The little girl was not fortunate enough to be up front with the BMW's air conditioning blowing and festive rock music playing on the tape deck. No, nine-year-old Jenny lay inside a four-foot wooden box in the trunk. She had been blindfolded, her mouth taped shut, and her wrists bound together with clothesline cord. Inside the box it was dark. Inside the box it was one hundred six degrees above zero.
"You think we should check her?"
"Jeff, will you relax?"
"She could've worked her way loose or something."
"And then what? She's in the trunk, for God's sake. Where's she going to go?"
By now the red BMW was climbing up into the steep clay cliffs and rough timberland above Silver Lake. Tourists were everywhere, plump in gaudy vacation clothes as they broiled in the sun along the side of the road, bug-eyed in dark glasses, packed into the station wagons and campers that zipped by in the opposite lane.

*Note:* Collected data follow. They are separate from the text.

Lemma Tx_bounds_witness :
  (Tx_ProcessOnionPacket 2 pkt0 assocData 10 router5 tx2).2 = Panic.
Proof.
  destruct pkt0_key as (x & y & Hk & Hc).
  pose proof (Tx_bounds 2 pkt0 assocData 10 router5 tx2 _ x y pkt0_sized Hk) as Hb.
  destruct (Tx_ProcessOnionPacket _ _ _ _ _ _) as [t1 out]. destruct Hb as [[_ Hb] _].
  apply Hb. split; [reflexivity|]. split; [simpl; lia|]. split; [exact Hc|].
  exists secret0. split; [exact pkt0_secret|exact (packet_with_mac _ _ _)].
Defined.

Lemma at_most_once_witness :
  ∃ st, rtc step (init router5 (mkLogState ∅ ∅)) st ∧
    st_accepted st = [hashSharedSecret secret0] ∧ NoDup (st_accepted st).
Proof.
  destruct pkt0_accepted as (r1 & pp & Hp).
  pose proof (rtc_once _ _ (step_accept (init router5 (mkLogState ∅ ∅)) pkt0 assocData 10
    secret0 r1 pp pkt0_secret Hp)) as Hs.
  eexists. split_and!; [exact Hs|reflexivity|].
  exact (proj1 (at_most_once router5 _ _ router5_log Hs)).
Defined.

(** ** Replay sets, batches and logs *)

Definition set2 : ReplaySet := mkReplaySet {[7; 65535]}%N.

Lemma ReplaySet_roundtrip_witness :
  ∃ r', ReplaySet_Decode (mkReader [[x00]; [x07; xff]; [xff]] EOF true) NewReplaySet = (r', set2, Ok tt).
Proof.
  refine (proj2 (ReplaySet_roundtrip set2 [7; 65535]%N
    (mkReader [[x00]; [x07; xff]; [xff]] EOF true) _ _ eq_refl _)).
  - intros i. unfold set2; simpl. rewrite elem_of_union, !elem_of_singleton. lia.
  - unfold range_order. vm_compute. reflexivity || constructor.
  - vm_compute. reflexivity.
Defined.

(** Three puts, the second with the prefix of the first. *)
Definition puts3 : list (N * list byte * N) :=
  [(0%N, [x01], 10%N); (1%N, [x01], 11%N); (2%N, [x02], 12%N)].
Definition batch3 : Batch := Batch_Puts puts3 (NewBatch tx_id).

Jeff was careful to drive fifty-five.
Please, God don't let me get stopped for anything now. Not now.
"I should never have started that diet yesterday," Mindy said. "Not with my period and all. But, I guess, I needed to."
"Oh, honey, you know I like you fine the way you are."

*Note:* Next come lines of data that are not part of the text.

(** The number on a status chip is the number of rows shown when that
    status is selected with side "All" (a status without orders has no
    number and no row under any side filter); the six numbers add up to
    the number of orders, and they still add up to it after any number
    of ticks of the simulation; the rows are the orders the filters
    keep, each once, in the order the sort gives them, so that with
    both filters on "All" every order has its row. *)
Theorem status_counts_match_rows random n k (orders : list Order) :
  let total (l : list Order) :=
    (default 0 (counts l !! "Pending") + default 0 (counts l !! "Working")
     + default 0 (counts l !! "Partially Filled") + default 0 (counts l !! "Filled")
     + default 0 (counts l !! "Cancelled") + default 0 (counts l !! "Rejected"))%nat in
  (forall s, default 0%nat (counts orders !! OrderStatus_string s)
             = List.length (rows (Some s) None orders))
  /\ (forall s, counts orders !! OrderStatus_string s = None ->
                forall sd, rows (Some s) sd orders = [])
  /\ total orders = List.length orders
  /\ total (ticks random n k orders) = List.length orders
  /\ (forall sf sd, rows sf sd orders ≡ₚ filtered sf sd orders)
  /\ rows None None orders ≡ₚ orders.
Proof.
  intros total.
  assert (forall l, total l = List.length l) as Htotal.
  { intros l. subst total. cbv beta.
    change "Pending" with (OrderStatus_string Pending).
    change "Working" with (OrderStatus_string Working).
    change "Partially Filled" with (OrderStatus_string PartiallyFilled).
    change "Filled" with (OrderStatus_string Filled).
    change "Cancelled" with (OrderStatus_string Cancelled).
    change "Rejected" with (OrderStatus_string Rejected).
    rewrite !order_counts_lookup. apply order_status_partition. }
  assert (forall sf sd, rows sf sd orders ≡ₚ filtered sf sd orders) as Hperm.
  { intros sf sd. apply ApprovalsPageSpec.Array_sort_perm. }
  split; [|split; [|split; [|split; [|split]]]].
  - intros s. rewrite order_counts_lookup. symmetry. apply Permutation_length, Hperm.
  - intros s Hs sd. pose proof (order_counts_lookup orders s) as Hc.
    rewrite Hs in Hc. cbn in Hc. symmetry in Hc. apply length_zero_iff_nil in Hc.
    assert (filtered (Some s) sd orders = []) as E.
    { unfold filtered in *. clear Hs Hperm.
      induction orders as [|o l IH]; [done|]. cbn [List.filter] in *.
      destruct (negb (bool_decide (status o = s))); [by apply IH|done]. }
    unfold rows. by rewrite E.
  - apply Htotal.
  - rewrite Htotal. apply ticks_length.
  - exact Hperm.
  - rewrite Hperm. unfold filtered.
    assert (forall l : list Order, List.filter (fun _ : Order => true) l = l) as E.
    { induction l as [|o l IH]; cbn; [done|by rewrite IH]. }
    cbn. by rewrite E.
Qed.

End OrderBookSpec.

"Dr. Goldberg said I needed to lose twenty-five pounds."
"Did you ever see Dr. Goldberg's wife?"
"No. Have you?"
Jeff nodded. Blond, he was one of those handsome men who would appear boyish well into his fifties. He was thirty-seven. "A blimp."
"His wife's a blimp?"
"Absolutely."
Dark, fat Mindy slapped the dashboard. "Then where does he get off telling me I need to lose twenty-five pounds?"
"That's what I'm trying to tell you. He wants to tell his own wife that she needs to lose twenty-five pounds but he doesn't have the nerve, so he takes it out on you."